How do the lines below between the ones holding "Lemma entry_delete m" and "Proof. intros Hs", inclusive, read? Give them again exactly, with no other lines.

MATERIAL PROVIDED:
* * *

(* ===== verification/Extensions.v ===== *)
(** * Extensions (crates/graphile-worker-extensions)

    The map, indexed by type, of the values an application gives its worker.  A
    type is a code of a universe: [interp] is the type a code stands for, and two codes are equal
    exactly when [TypeId::of] is.  A boxed [dyn AnyClone] is a value with its
    code, so that [downcast] is the checked cast of the code, and a place where
    the source unwraps a cast is a place where the model may panic. *)

From S2P Require Import Prelude.
From Stdlib Require Import Eqdep_dec.
Open Scope Z_scope.

Module Extensions.

Section extensions.
Context {TypeId : Type} `{Countable TypeId} (interp : TypeId → Type).

(** ** any_clone.rs, map.rs *)

Definition Boxed : Type := { T : TypeId & interp T }.
Definition boxed {T} (v : interp T) : Boxed := existT T v.

Definition downcast (T : TypeId) (b : Boxed) : option (interp T) :=
  match decide (projT1 b = T) with
  | left e => Some (eq_rect _ interp (projT2 b) _ e)
  | right _ => None
  end.

(** [Clone] of a box, by the clone of its type. *)
Definition clone_box (clone : ∀ T, interp T → interp T) (b : Boxed) : Boxed :=
  boxed (clone (projT1 b) (projT2 b)).

Abbreviation AnyMap := (gmap TypeId Boxed).

(** ** extensions/mod.rs *)

(** No map until something is inserted. *)
Record Extensions := mkExtensions { ext_map : option AnyMap }.

Definition new : Extensions := mkExtensions None.

(** [derive(Clone)]. *)
Definition clone (c : ∀ T, interp T → interp T) (self : Extensions) : Extensions :=
  mkExtensions (fmap (M := gmap TypeId) (clone_box c) <$> ext_map self).

(** ** extensions/access.rs *)

Definition get (T : TypeId) (self : Extensions) : option (interp T) :=
  m ← ext_map self; b ← m !! T; downcast T b.

Definition is_empty (self : Extensions) : bool :=
  match ext_map self with None => true | Some m => bool_decide (m = ∅) end.

Definition len (self : Extensions) : nat :=
  match ext_map self with None => O | Some m => size m end.

(** ** extensions/mutation.rs *)

Definition the_map (self : Extensions) : AnyMap := default ∅ (ext_map self).

Definition insert (T : TypeId) (v : interp T) (self : Extensions) : Extensions * option (interp T) :=
  let m := the_map self in
  (mkExtensions (Some (<[T := boxed v]> m)), b ← m !! T; downcast T b).

(** A mutable borrow is the value and what becomes of the extensions when
    another one is written through it. *)
Definition get_mut (T : TypeId) (self : Extensions) : option (interp T * (interp T → Extensions)) :=
  m ← ext_map self; b ← m !! T; v ← downcast T b;
  Some (v, λ v', mkExtensions (Some (<[T := boxed v']> m))).

(** [None]: the cast is unwrapped and panics. *)
Definition get_or_insert_with (T : TypeId) (f : unit → interp T) (self : Extensions) :
    option (interp T * (interp T → Extensions)) :=
  let m := the_map self in
  v ← downcast T (default (boxed (f ())) (m !! T));
  Some (v, λ v', mkExtensions (Some (<[T := boxed v']> m))).

Definition get_or_insert (T : TypeId) (value : interp T) : Extensions → option (interp T * (interp T → Extensions)) :=
  get_or_insert_with T (λ _, value).

Definition get_or_insert_default (default_of : ∀ T, interp T) (T : TypeId) :
    Extensions → option (interp T * (interp T → Extensions)) :=
  get_or_insert_with T (λ _, default_of T).

Definition remove (T : TypeId) (self : Extensions) : Extensions * option (interp T) :=
  match ext_map self with
  | None => (self, None)
  | Some m => (mkExtensions (Some (delete T m)), b ← m !! T; downcast T b)
  end.

Definition clear (self : Extensions) : Extensions :=
  match ext_map self with None => self | Some _ => mkExtensions (Some ∅) end.

(** [HashMap::extend]: the entries of [other] replace those of [self]. *)
Definition extend (other self : Extensions) : Extensions :=
  match ext_map other with
  | None => self
  | Some o =>
      match ext_map self with
      | Some m => mkExtensions (Some (o ∪ m))
      | None => mkExtensions (Some o)
      end
  end.

(** ** read_only.rs *)

Record ReadOnlyExtensions := mkReadOnly { shared : Extensions }.
Definition read_only_new (ext : Extensions) : ReadOnlyExtensions := mkReadOnly ext.
Definition read_only_get (T : TypeId) (self : ReadOnlyExtensions) : option (interp T) := get T (shared self).
Definition read_only_len (self : ReadOnlyExtensions) : nat := len (shared self).
Definition read_only_is_empty (self : ReadOnlyExtensions) : bool := is_empty (shared self).

(** ** Calls

    What a program can do with extensions it holds, with the value a call
    gives back: a borrow is used to write once. *)

Inductive Call :=
| Insert (T : TypeId) (v : interp T)
| GetMut (T : TypeId) (f : interp T → interp T)
| GetOrInsert (T : TypeId) (v : interp T) (f : interp T → interp T)
| Remove (T : TypeId)
| Clear.

Definition write {T} (f : interp T → interp T) (b : interp T * (interp T → Extensions)) : Extensions := b.2 (f b.1).

(** [None] when the call panics. *)
Definition exec (c : Call) (e : Extensions) : option (Extensions * option Boxed) :=
  match c with
  | Insert T v => let '(e', old) := insert T v e in Some (e', boxed <$> old)
  | GetMut T f =>
      match get_mut T e with
      | Some b => Some (write f b, Some (boxed b.1))
      | None => Some (e, None)
      end
  | GetOrInsert T v f => b ← get_or_insert T v e; Some (write f b, Some (boxed b.1))
  | Remove T => let '(e', old) := remove T e in Some (e', boxed <$> old)
  | Clear => Some (clear e, None)
  end.

(** Extensions a program can come by. *)
Inductive reachable : Extensions → Prop :=
| reach_new : reachable new
| reach_call c e e' a : reachable e → exec c e = Some (e', a) → reachable e'
| reach_extend e o : reachable e → reachable o → reachable (extend o e)
| reach_clone f e : reachable e → reachable (clone f e).

(** ** The specification: one optional value per type *)

Definition View : Type := ∀ T, option (interp T).

(** The view with [T]'s value replaced. *)
Definition update (T : TypeId) (v : option (interp T)) (s : View) : View := λ T',
  match decide (T = T') with left e => eq_rect _ (λ T, option (interp T)) v _ e | right _ => s T' end.

Definition spec (c : Call) (s : View) : View * option Boxed :=
  match c with
  | Insert T v => (update T (Some v) s, boxed <$> s T)
  | GetMut T f => (update T (f <$> s T) s, boxed <$> s T)
  | GetOrInsert T v f => let old := default v (s T) in (update T (Some (f old)) s, Some (boxed old))
  | Remove T => (update T None s, boxed <$> s T)
  | Clear => (λ _, None, None)
  end.

Definition view (e : Extensions) : View := λ T, get T e.

(** ** Boxes are stored under their own type *)

Definition tagged (m : AnyMap) : Prop := ∀ T b, m !! T = Some b → projT1 b = T.
Definition wf (e : Extensions) : Prop := tagged (the_map e).

Lemma downcast_boxed T (v : interp T) : downcast T (boxed v) = Some v.
Proof.
  unfold downcast. cbn. destruct (decide (T = T)) as [e|]; [|done].
  by rewrite (UIP_dec (λ x y, decide (x = y)) e eq_refl).
Qed.

Lemma tagged_boxed m T b : tagged m → m !! T = Some b → ∃ v : interp T, b = boxed v.
Proof. intros Hm Hb. specialize (Hm T b Hb). destruct b as [T' v]. cbn in Hm. subst. by exists v. Qed.

Lemma tagged_insert m T (v : interp T) : tagged m → tagged (<[T := boxed v]> m).
Proof. intros Hm T' b. rewrite lookup_insert_Some. intros [[<- <-]|[_ Hb]]; [done|by apply Hm]. Qed.

Lemma tagged_union m o : tagged m → tagged o → tagged (o ∪ m).
Proof. intros Hm Ho T b [Hb|[_ Hb]]%lookup_union_Some_raw; [by apply Ho|by apply Hm]. Qed.

Lemma tagged_delete m T : tagged m → tagged (delete T m).
Proof. intros Hm T' b [_ Hb]%lookup_delete_Some. by apply Hm. Qed.

Lemma get_the_map T e : get T e = b ← the_map e !! T; downcast T b.
Proof. destruct e as [[m|]]; cbn; [done|]. by rewrite lookup_empty. Qed.

(** What a map of boxes holds under a type. *)
Definition entry (m : AnyMap) (T : TypeId) : option (interp T) := b ← m !! T; downcast T b.

Lemma entry_insert m T (v : interp T) T' : entry (<[T := boxed v]> m) T' = update T (Some v) (entry m) T'.
Proof.
  unfold entry, update. destruct (decide (T = T')) as [<-|].
  - rewrite lookup_insert_eq. cbn. apply downcast_boxed.
  - by rewrite lookup_insert_ne by done.
Qed.

Lemma entry_delete m T T' : entry (delete T m) T' = update T None (entry m) T'.
Proof.
  unfold entry, update. destruct (decide (T = T')) as [<-|].
  - by rewrite lookup_delete_eq.
  - by rewrite lookup_delete_ne by done.
Qed.

Lemma update_same T (s : View) T' : update T (s T) s T' = s T'.
Proof. unfold update. by destruct (decide (T = T')) as [<-|]. Qed.

Lemma view_entry e T : view e T = entry (the_map e) T.
Proof. apply get_the_map. Qed.

Lemma update_ext T v (s s' : View) : (∀ U, s U = s' U) → ∀ U, update T v s U = update T v s' U.
Proof. intros Hs U. unfold update. by destruct (decide (T = U)). Qed.

(** One call against the specification. *)
Lemma exec_spec c e : wf e → ∃ e', exec c e = Some (e', (spec c (view e)).2) ∧ wf e' ∧
  ∀ T, view e' T = (spec c (view e)).1 T.
Proof.
  intros He. pose proof (view_entry e) as Hv.
  assert (∀ T v, (∀ U, entry (<[T := boxed v]> (the_map e)) U = update T (Some v) (view e) U)) as Hins.
  { intros T v U. rewrite entry_insert. apply update_ext. done. }
  destruct c as [T v|T f|T v f|T|]; cbn [exec spec fst snd].
  - eexists. split; [unfold insert; by rewrite (Hv T)|]. split; [by apply tagged_insert|]. apply Hins.
  - rewrite (Hv T). unfold entry. destruct e as [[m|]]; cbn.
    + destruct (m !! T) as [b|] eqn:E; cbn; [destruct (tagged_boxed m T b He E) as [v ->]|].
      * rewrite downcast_boxed. cbn. eexists. split; [done|]. split; [by apply tagged_insert|]. apply (Hins T).
      * eexists. split; [done|]. split; [done|]. intros U.
        rewrite <- (update_same T (view _)). f_equal. rewrite Hv. unfold entry. cbn. by rewrite E.
    + rewrite lookup_empty. cbn. eexists. split; [done|]. split; [done|]. intros U.
      by rewrite <- (update_same T (view _)).
  - unfold get_or_insert, get_or_insert_with. rewrite (Hv T). unfold entry.
    destruct (the_map e !! T) as [b|] eqn:E; cbn; [destruct (tagged_boxed _ T b He E) as [x ->]|];
      rewrite downcast_boxed; cbn; eexists; (split; [done|]); (split; [by apply tagged_insert|]); apply (Hins T).
  - unfold remove. rewrite (Hv T). unfold entry. destruct e as [[m|]]; cbn.
    + eexists. split; [done|]. split; [by apply tagged_delete|]. intros U.
      rewrite view_entry. cbn. rewrite entry_delete. apply update_ext. intros. by rewrite Hv.
    + eexists. rewrite lookup_empty. split; [done|]. split; [done|]. intros U.
      by rewrite <- (update_same T (view _)).
  - eexists. split; [done|]. unfold wf, clear. destruct e as [[m|]]; [|done]. cbn.
    split; [by intros T b; rewrite lookup_empty|done].
Qed.

Lemma wf_extend e o : wf e → wf o → wf (extend o e).
Proof.
  unfold wf, extend. destruct e as [[m|]], o as [[o|]]; cbn; try done. intros. by apply tagged_union.
Qed.

Lemma wf_clone f e : wf e → wf (clone f e).
Proof.
  unfold wf, clone. destruct e as [[m|]]; cbn; [|done]. intros Hm T b.
  rewrite lookup_fmap_Some. intros (b' & <- & Hb). cbn. by apply Hm.
Qed.

Lemma reachable_wf e : reachable e → wf e.
Proof.
  induction 1 as [|c e e' a _ IH Hc|e o _ IHe _ IHo|f e _ IH].
  - intros T b. cbn. by rewrite lookup_empty.
  - destruct (exec_spec c e IH) as (e1 & Hc1 & Hw & _). rewrite Hc1 in Hc. by simplify_eq.
  - by apply wf_extend.
  - by apply wf_clone.
Qed.

Lemma view_extend e o T : wf o →
  view (extend o e) T = match view o T with Some v => Some v | None => view e T end.
Proof.
  intros Ho. rewrite !view_entry. unfold extend. destruct o as [[o|]]; cbn.
  - assert (∀ m : AnyMap, entry (o ∪ m) T = match entry o T with Some v => Some v | None => entry m T end) as Hu.
    { intros m. unfold entry. destruct (o !! T) as [b|] eqn:E; cbn.
      - destruct (tagged_boxed o T b Ho E) as [v ->].
        rewrite (lookup_union_Some_l _ _ _ _ E). cbn. by rewrite downcast_boxed.
      - by rewrite lookup_union_r. }
    destruct e as [[m|]]; cbn; [apply Hu|]. unfold entry at 3. rewrite lookup_empty. cbn. by destruct (entry o T).
  - unfold entry at 2. by rewrite lookup_empty.
Qed.

Lemma view_clone f e T : wf e → view (clone f e) T = f T <$> view e T.
Proof.
  intros He. rewrite !view_entry. unfold entry, clone. destruct e as [[m|]]; cbn; [|by rewrite lookup_empty].
  rewrite lookup_fmap. destruct (m !! T) as [b|] eqn:E; cbn; [|done].
  destruct (tagged_boxed m T b He E) as [v ->]. unfold clone_box. cbn. by rewrite !downcast_boxed.
Qed.

(** Whatever a program has done with its extensions, no call panics: the
    casts the code unwraps succeed, because every box lies under its own type.
    Each call answers, and leaves for every type, what a map with one optional
    value per type would; extending prefers the new values, a clone holds the
    clones, and the length counts the types that have a value. *)
Theorem extensions_refine e o c f : reachable e → reachable o →
  (∃ e', exec c e = Some (e', (spec c (view e)).2) ∧ ∀ T, view e' T = (spec c (view e)).1 T) ∧
  (∀ T, view (extend o e) T = match view o T with Some v => Some v | None => view e T end) ∧
  (∀ T, view (clone f e) T = f T <$> view e T) ∧
  (is_empty e = true ↔ ∀ T, view e T = None) ∧
  (∀ Ts, NoDup Ts → (∀ T, T ∈ Ts ↔ is_Some (view e T)) → len e = length Ts).
Proof.
  intros He%reachable_wf Ho%reachable_wf.
  assert (∀ T, is_Some (view e T) ↔ is_Some (the_map e !! T)) as Hdom.
  { intros T. rewrite view_entry. unfold entry. destruct (the_map e !! T) as [b|] eqn:E; cbn; [|done].
    destruct (tagged_boxed _ T b He E) as [v ->]. rewrite downcast_boxed. naive_solver. }
  split_and!.
  - destruct (exec_spec c e He) as (e' & ? & _ & ?). eauto.
  - intros. by apply view_extend.
  - intros. by apply view_clone.
  - trans (the_map e = ∅).
    + unfold is_empty. destruct e as [[m|]]; cbn; [apply bool_decide_eq_true|done].
    + rewrite map_empty. apply forall_proper. intros T. rewrite !eq_None_not_Some. by rewrite Hdom.
  - intros Ts Hnd HTs. trans (size (dom (the_map e))).
    + rewrite size_dom. unfold len. by destruct e as [[m|]].
    + rewrite <- (size_list_to_set (C := gset TypeId) Ts Hnd). f_equal. apply set_eq. intros T.
      by rewrite elem_of_dom, elem_of_list_to_set, HTs, Hdom.
Qed.

End extensions.

(** ** Examples *)

(** Two types: a flag and a name. *)
Definition demo_interp (T : bool) : Type := if T then bool else str.
(** A flag is inserted; asking for a name with a default stores and returns it. *)
Definition demo_extensions : Extensions demo_interp :=
  (insert demo_interp true true (new demo_interp)).1.

Lemma extensions_refine_witness :
  ∃ e', exec demo_interp (GetOrInsert demo_interp false (lit "a") (app (lit "b"))) demo_extensions =
          Some (e', Some (existT false (lit "a"))) ∧
        get demo_interp false e' = Some (lit "ba") ∧ get demo_interp true e' = Some true ∧
        len demo_interp demo_extensions = 1%nat.
Proof.
  assert (reachable demo_interp demo_extensions) as Hr.
  { by eapply (reach_call demo_interp (Insert demo_interp true true)),
      eq_refl; apply reach_new. }
  destruct (extensions_refine demo_interp demo_extensions demo_extensions
    (GetOrInsert demo_interp false (lit "a") (app (lit "b"))) (λ _ v, v) Hr Hr)
    as ((e' & He & Hv) & _ & _ & _ & Hl).
  exists e'. split_and!; [done|exact (Hv false)|exact (Hv true)|].
  apply (Hl [true]); [apply NoDup_singleton|]. intros [|]; vm_compute; split; intros Hx;
    [by eexists|constructor|by inversion Hx as [|? ? ? Hy]; inversion Hy|by inversion Hx].
Defined.

End Extensions.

* * *

EXERCISE RESULT:
Lemma entry_delete m T T' : entry (delete T m) T' = update T None (entry m) T'.
Proof.
  unfold entry, update. destruct (decide (T = T')) as [<-|].
  - by rewrite lookup_delete_eq.
  - by rewrite lookup_delete_ne by done.
Qed.

Lemma update_same T (s : View) T' : update T (s T) s T' = s T'.
Proof. unfold update. by destruct (decide (T = T')) as [<-|]. Qed.

Lemma view_entry e T : view e T = entry (the_map e) T.
Proof. apply get_the_map. Qed.

Lemma update_ext T v (s s' : View) : (∀ U, s U = s' U) → ∀ U, update T v s U = update T v s' U.
Proof. intros Hs U. unfold update. by destruct (decide (T = U)). Qed.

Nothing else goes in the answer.